▸ **INSTRUCTIONS FOR THE TASK**:
Please print exactly the lines running from the one that contains "- split; [done|constructor]." to the end of the data, with both lines included.

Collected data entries
* * * * *
(* ===== verification/ShellFacts.v ===== *)
(** * ShellFacts: properties of the shell

    The grammar of command lines against the in-place cutting, the line editor
    against an abstract one, and the completion of commands. *)

From Stdlib Require Import ZArith Lia String.
From stdpp Require Import base numbers list option strings.
From S2P Require Import Prelude Interfaces Pmm Kmalloc Timer Task Keyboard Fat32 Ata Fat32Facts Rtl8169 CText Shell System.
Open Scope Z_scope.

(** ** Command lines *)

Definition word (l : list Z) : Prop := l ≠ [] ∧ Forall (λ c, c ≠ 32) l.

(** The command lines: spaces, a word, and perhaps spaces and an argument,
    which may hold spaces inside, and spaces. *)
Inductive reads_as : list Z → list Z → option (list Z) → Prop :=
  | reads_word a name c :
      word name → reads_as (replicate a 32 ++ name ++ replicate c 32) name None
  | reads_arg a name b arg c :
      word name → arg ≠ [] → head arg ≠ Some 32 → last arg ≠ Some 32 →
      reads_as (replicate a 32 ++ name ++ replicate (Datatypes.S b) 32 ++ arg ++ replicate c 32) name (Some arg).

Lemma find_space_none l : Forall (λ c, c ≠ 32) l → find_space l = None.
Proof. induction 1 as [|c l Hc Hl IH]; simpl; [done|]. destruct (Z.eqb_spec c 32); [done|]. by rewrite IH. Qed.
Lemma find_space_app l t : Forall (λ c, c ≠ 32) l → find_space (l ++ 32 :: t) = Some (length l).
Proof. induction 1 as [|c l Hc Hl IH]; simpl; [done|]. destruct (Z.eqb_spec c 32); [done|]. by rewrite IH. Qed.
Lemma find_space_spec l :
  match find_space l with
  | Some i => l = take i l ++ 32 :: drop (Datatypes.S i) l ∧ Forall (λ c, c ≠ 32) (take i l)
  | None => Forall (λ c, c ≠ 32) l
  end.
Proof.
  induction l as [|c l IH]; simpl; [constructor|]. destruct (Z.eqb_spec c 32) as [->|Hc].
  - split; [done|constructor].
  - destruct (find_space l) as [i|]; simpl; [|by constructor]. destruct IH as [E Hf]. split; [by f_equal|by constructor].
Qed.

Lemma word_head l : word l → head l ≠ Some 32.
Proof. intros [Hne Hf]. destruct l; [done|]. inversion Hf. simpl. congruence. Qed.
Lemma forall_last l : Forall (λ c, c ≠ 32) l → last l ≠ Some 32.
Proof. intros Hf E. apply last_Some_elem_of in E. rewrite Forall_forall in Hf. by apply (Hf 32). Qed.

Lemma skip_spaces_app a l : head l ≠ Some 32 → skip_spaces (replicate a 32 ++ l) = l.
Proof. intros Hl. rewrite skip_spaces_char. by apply skip_char_app. Qed.

Lemma c_text_app l t : nul_free l → c_text (l ++ 0 :: t) = l.
Proof. induction 1 as [|c l Hc Hl IH]; simpl; [done|]. destruct (Z.eqb_spec c 0); [done|]. by rewrite IH. Qed.
Lemma c_text_zeros l n : nul_free l → c_text (l ++ replicate n 0) = l.
Proof.
  intros Hl. destruct n; simpl; [rewrite app_nil_r; by apply c_text_id|by apply c_text_app].
Qed.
* * * * *
▸ **COMPLETED EXERCISE**:
  - split; [done|constructor].
  - destruct (find_space l) as [i|]; simpl; [|by constructor]. destruct IH as [E Hf]. split; [by f_equal|by constructor].
Qed.

Lemma word_head l : word l → head l ≠ Some 32.
Proof. intros [Hne Hf]. destruct l; [done|]. inversion Hf. simpl. congruence. Qed.
Lemma forall_last l : Forall (λ c, c ≠ 32) l → last l ≠ Some 32.
Proof. intros Hf E. apply last_Some_elem_of in E. rewrite Forall_forall in Hf. by apply (Hf 32). Qed.

Lemma skip_spaces_app a l : head l ≠ Some 32 → skip_spaces (replicate a 32 ++ l) = l.
Proof. intros Hl. rewrite skip_spaces_char. by apply skip_char_app. Qed.

Lemma c_text_app l t : nul_free l → c_text (l ++ 0 :: t) = l.
Proof. induction 1 as [|c l Hc Hl IH]; simpl; [done|]. destruct (Z.eqb_spec c 0); [done|]. by rewrite IH. Qed.
Lemma c_text_zeros l n : nul_free l → c_text (l ++ replicate n 0) = l.
Proof.
  intros Hl. destruct n; simpl; [rewrite app_nil_r; by apply c_text_id|by apply c_text_app].
Qed.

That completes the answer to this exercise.